The algorithms used to figure out what category I fit in are debunked and confused. I broke the code!
I can’t help but mention that doing research for the small details of this novel I have learned some unexpected things like for instance, the most expensive coffee, Kopi luwak is harvested from the p@@p of a raccoon like animal called a civet. No joke. The droppings are picked up and half digested coffee beans are removed, cleaned (so glad to know) and then roasted. How expensive is expensive? Try $500 a kilogram. I also learned that there’s an Italian restaurant called Rao’s that has been in business since 1896 in the same location in NYC. But no one can get a reservation that hasn’t had one in the family for generations. Rarely, someone outside the official clientele will get an invite. Ask me if I want to know how good that food is! I also learned that one of the first gas pipelines was installed from fields in Indiana to provide natural gas to Chicago street lamps.

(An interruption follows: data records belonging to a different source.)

Record owns db now id worker (work : OwnedWork J) (row : WorkRow) : Prop := {
  owns_row : owned_row now id worker db = Some row;
  owns_kind : own_work_kind work = wk_kind row;
  owns_attempts : own_attempts work = wk_attempts row;
  owns_fact : exists v, db_facts db !! wk_observation_id row = Some v /\
    from_value (E:=E) v = Ok (own_observation work);
}.
Lemma lock_owned_work_Ok now id worker db work db' :
  lock_owned_work (XE:=XE) (E:=E) now id worker db = (Ok work, db') ->
  db' = db /\ exists row, owns db now id worker work row.
Proof.
  unfold lock_owned_work. intros H0. apply stateful_bind_Ok in H0 as (found & db1 & Hf & H0). injection Hf as Hf <-.
  destruct found as [[row v]|]; [|done]. apply stateful_bind_Ok in H0 as (o & db1 & Ho & H0). injection Ho as Ho <-.
  unfold decode_json in Ho. destruct (from_value v) as [o'|] eqn:Ev; [|done]. injection Ho as ->.
  injection H0 as <- <-. split; [done|]. exists row.
  destruct (owned_row now id worker db) as [row'|] eqn:Hr; [|done]. simpl in Hf.
  destruct (db_facts db !! wk_observation_id row') as [v'|] eqn:Hv; [|done]. injection Hf as -> ->.
  split; [done|done|done|]. by exists v.
Qed.

(** ** Changing one row of work *)
Lemma work_row_finished next facts id r status available finished code :
  work_row_ok (J:=J) next facts id r -> status <> WorkProcessing ->
  work_row_ok next facts id {| wk_observation_id := wk_observation_id r; wk_kind := wk_kind r;
    wk_status := status; wk_attempts := wk_attempts r; wk_available_at := available; wk_finished_at := finished;
    wk_last_error_code := code; wk_lease_owner := None; wk_lease_expires_at := None |}.
Proof. intros [] Hs. split; simpl; [done|done|done| |]; split; [by intros [? ?]|done|by intros [? ?]|done]. Qed.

How did I come across these interesting random facts? I needed to know the best, most expensive coffee so when Maisey has coffee with one of the men in charge of the crime organization, he can brag about serving only the best. I needed to know a good authentic Italian restaurant for a similar reason. I couldn’t use the famous, Rao because even the wealthy criminal wasn’t likely to buy his way into that place. The gas line fact I stumbled on while researching when street lights were actually lit by a person. It was supposed to be a thought Maisey had when she looks at the fancy street lights in her neighborhood and thinks about how they are modeled after something that meant some poor soul had the job of lighting lamps in all kinds of weather. Be wary researching writers. It’s super easy to go down rabbit holes. I’ve got a list of twenty facts to complete. I can’t afford to get lost in google earth traveling the streets of NYC. Need another NaNo to make me focus just on the novel!